5. After you have completed the first layer, take the remaining magnets of the second layer and let them attract to the first layer magnets. This will show you which sides of the magnets attract. This is critical to allow layers to connect and not push each other away. 

6. After you determine the side of a second-layer magnet that attracts to its corresponding first-layer magnet, place the other side of that magnet (the non-attracting side) into the second layer but do not push it in all the way. Repeat this step for the remaining second-layer magnets.

7. Before fully pushing in the second-layer magnets, try to connect to the two layers in the proper orientation and make sure that all magnets are attracting each other as opposed to repelling. If any magnet pair repels, take one magnet out with pliers and place that magnet into the hole in the other orientation.

8. Once you have determined that all of the magnets attract, push the four second-layer magnets fully into their holes. It is okay if the magnets are not perfectly flush with the surface, but try to push them in as much as possible.

9. When inserting the magnets that connect the module (bottom layer 4) to the base (top layer 5) , it is critical that the magnets on a single layer have the same orientation (in addition to the magnet pairs between layers attracting). This is because multiple modules can attach to the base, and it is important to be consistent in magnet direction so that each module will properly attract to the base. 

10. For the three magnets on  bottom layer 4 of the module, you will need to additionally place a tiny bit of hot glue into the hole and push the magnet inside. Hold the magnets down while the glue dries. 

4. Assembling the Base

4.0 Assembling the Base: Acrylic Cover for the Neopixel Strip

1. The acrylic cover must be manufactured on the laser cutter. Here are the DXF files to be laser cut:

Helpful laser cutting tips and  reminders:

a. Activate all laser cutter safety measures (air compressor, vacuums, etc).
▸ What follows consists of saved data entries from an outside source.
Lemma user_message_same raw items ms raws l :
  anthropicUserToResponses raw = inr items → anthropicUserToChatMessages raw = inr ms →
  (∀ blocks, json_Unmarshal raw = Some blocks → Forall image_free_result blocks) →
  Forall2 item_wire items raws → buildItems (fresh l) raws = inr (fresh (l ++ ms)).
Proof.
  unfold anthropicUserToResponses, anthropicUserToChatMessages. destruct (json_UnmarshalString raw) as [s|] eqn:Es.
  - destruct (message_of "user" _) as [|item] eqn:Em; [done|]. intros [= <-] [= <-] _ Hw.
    apply Forall2_cons_inv_l in Hw as (r & raws' & Hr & Hnil & ->). apply Forall2_nil_inv_l in Hnil as ->. cbn [buildItems].
    rewrite (build_message l "user" [part "input_text" s] item r (json_MarshalString s)); [done|left|done| |done|done|].
    + apply Forall_singleton, text_part_sound; [by left|]. by eapply unmarshal_string_utf8.
    + unfold partToChat. cbn. destruct (is_empty s) eqn:E; [|done]. by apply is_empty_spec in E as ->.
  - destruct (json_Unmarshal raw) as [blocks|] eqn:Eb; [|done]. pose proof (unmarshal_valid _ _ Eb) as Hv. intros Hitems Hms Hfree Hw.
    specialize (Hfree blocks eq_refl). set (results := List.filter is_tool_result blocks) in *.
    assert (Forall valid results) as Hvr by (by apply Forall_filter_sub).
    assert (Forall (λ b, textImages (convertToolResultOutput b).1 = []) results) as Hno.
    { apply List.Forall_forall. intros b [Hb Ht]%filter_In. rewrite List.Forall_forall in Hfree. by apply Hfree. }
    destruct (userParts_chat blocks Hv) as (Eown & Hown & Elen). destruct (result_images results Hvr) as [Himg Eimg].
    set (own := omap userPart blocks) in *. set (ips := flat_map (λ b, (convertToolResultOutput b).2) results) in *.
    set (images := map (λ ip, toolOutputImagePart (rcp_ImageURL ip)) ips) in *.
    assert (flat_map (λ b, map (λ ip, toolOutputImagePart (rcp_ImageURL ip)) (convertToolResultOutput b).2) results = images) as Eimages.
    { unfold images, ips. clear. induction results as [|b l IH]; [done|]. cbn. by rewrite map_app, IH. }
    rewrite Eimages in Hms. rewrite <-Eown in Hms.
    pose proof (chatPartsContent_user (omap partToChat own) images (map acb_Text (List.filter is_text blocks))) as Hcontent.
    rewrite Eown in Hcontent at 1. specialize (Hcontent (userChatPart_texts blocks)).
    assert (Forall (λ p, is_text_of p = false) images) as Hall by (unfold images; apply Forall_fmap, List.Forall_forall; done).
    specialize (Hcontent Hall).
    set (out := map (λ b, tool_message (acb_ToolUseID b) (json_MarshalString (convertToolResultOutput b).1)) results) in *.
    destruct (own ++ ips) as [|p ps] eqn:Eparts.
    + injection Hitems as <-. apply app_eq_nil in Eparts as [E1 E2]. unfold images in Hms. rewrite E1, E2 in Hms. cbn in Hms.
      rewrite (build_outputs l results) by done. rewrite <-userChatPart_texts, <-Eown, E1 in Hms. cbn in Hms. by injection Hms as <-.
    + rewrite <-Eparts in Hitems. destruct (message_of "user" (own ++ ips)) as [|item] eqn:Em; [done|]. injection Hitems as <-.
      apply Forall2_app_inv_l in Hw as (raws1 & raws2 & Hw1 & Hw2 & ->). rewrite buildItems_app, (build_outputs l results) by done.
      apply Forall2_cons_inv_l in Hw2 as (r & raws' & Hr & Hnil & ->). apply Forall2_nil_inv_l in Hnil as ->. cbn [buildItems].
      assert (∃ content, chatPartsContent (omap partToChat (own ++ ips)) "user" = inr content ∧ ms = out ++ [user_message content]) as (content & Ec & ->).
      { rewrite omap_app, Eimg. fold images. rewrite Hcontent.
        destruct (negb _) eqn:Eneg; [|unfold marshaled; destruct (json_Marshal _); [injection Hms as <-; by eexists|done]].
        eexists. split; [done|]. destruct (map acb_Text (List.filter is_text blocks)) as [|t ts] eqn:Et; [|by injection Hms as <-].
        exfalso. apply negb_true_iff, orb_false_iff in Eneg as [Eneg1 Eneg2]. apply negb_false_iff, Nat.eqb_eq in Eneg2.
        unfold images in Eneg2. rewrite length_map in Eneg2. destruct ips; [|done]. rewrite app_nil_r in Eparts.
        rewrite <-userChatPart_texts, <-Eown in Et. rewrite <-Eown in Elen. destruct (omap partToChat own) as [|c cs].
        { destruct own; [done|]. by cbn in Elen. }
        cbn in Eneg1, Et. by destruct (is_text_of c). }
      rewrite (build_message _ "user" (own ++ ips) item r content); [|left|by rewrite Eparts|by apply Forall_app|done|done|done].
      by rewrite <-app_assoc.
Qed.

Lemma build_reasonings l blocks raws : Forall2 item_wire (omap reasoning_item blocks) raws → buildItems (fresh l) raws = inr (fresh l).
Proof.
  revert raws. induction blocks as [|b blocks IH]; intros raws Hw; [by apply Forall2_nil_inv_l in Hw as ->|].
  cbn [omap list_omap] in Hw. destruct (reasoning_item b) as [item|] eqn:E; [|by apply IH].
  apply Forall2_cons_inv_l in Hw as (r & raws' & Hr & Hrest & ->). cbn [buildItems]. rewrite (build_reasoning l b item r E Hr). by apply IH.
Qed.

Definition no_assistant_last (l : list ChatMessage) : Prop := ∀ m, last l = Some m → cm_Role m ≠ "assistant".
Lemma append_fresh l tc pending : no_assistant_last l →
  appendAssistantToolCall l tc pending =
  l ++ [zero <| cm_Role := "assistant" |> <| cm_ToolCalls := [tc] |> <| cm_ReasoningContent := pending |>].
Proof.
  intros H. unfold appendAssistantToolCall. destruct (last l) as [m|] eqn:E; [|done]. by rewrite (proj2 (String.eqb_neq _ _) (H m E)).
Qed.
(** A message that says or calls something. *)
Definition meaningful (m : ChatMessage) : Prop := cm_Role m = "assistant" → cm_Content m ≠ "" ∨ cm_ToolCalls m ≠ [].

Lemma build_assistant l s item raw :
  utf8 s → message_of "assistant" [part "output_text" s] = inr item → item_wire item raw →
  buildItem (fresh l) raw = inr (fresh (l ++ [zero <| cm_Role := "assistant" |> <| cm_Content := json_MarshalString s |>])).
Proof.
  intros Hu Em Hr. rewrite (build_message l "assistant" [part "output_text" s] item raw (json_MarshalString s)); try done; [right; left| |].
  - apply Forall_singleton, text_part_sound; [by right|done].
  - unfold partToChat. cbn. destruct (is_empty s) eqn:E; [|done]. by apply is_empty_spec in E as ->.
Qed.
b. Measure and input the size of your acrylic sheet into the program.

c. Select (under Properties -> PEN) black and white.

d. Set the configuration (under Properties -> PEN) to:

           Speed: 1

           PPI: 500

          Power: 100%

e. Select 2 repetitions for this cut.

f. Wait 15 - 30 seconds after the cut finishes to allow time for the toxic gases to be vacuumed out .

g. Before removing the entire piece of acrylic, make sure that all the paths have been cut through all the way. If not, run the job again (TIP: It is important not to increase the cutting speed, but if the laser does not cut all the way through the acrylic, you may increase the PPI value to 600).

h. Make sure to peel the layer of paper on the surface of the acrylic off of the parts.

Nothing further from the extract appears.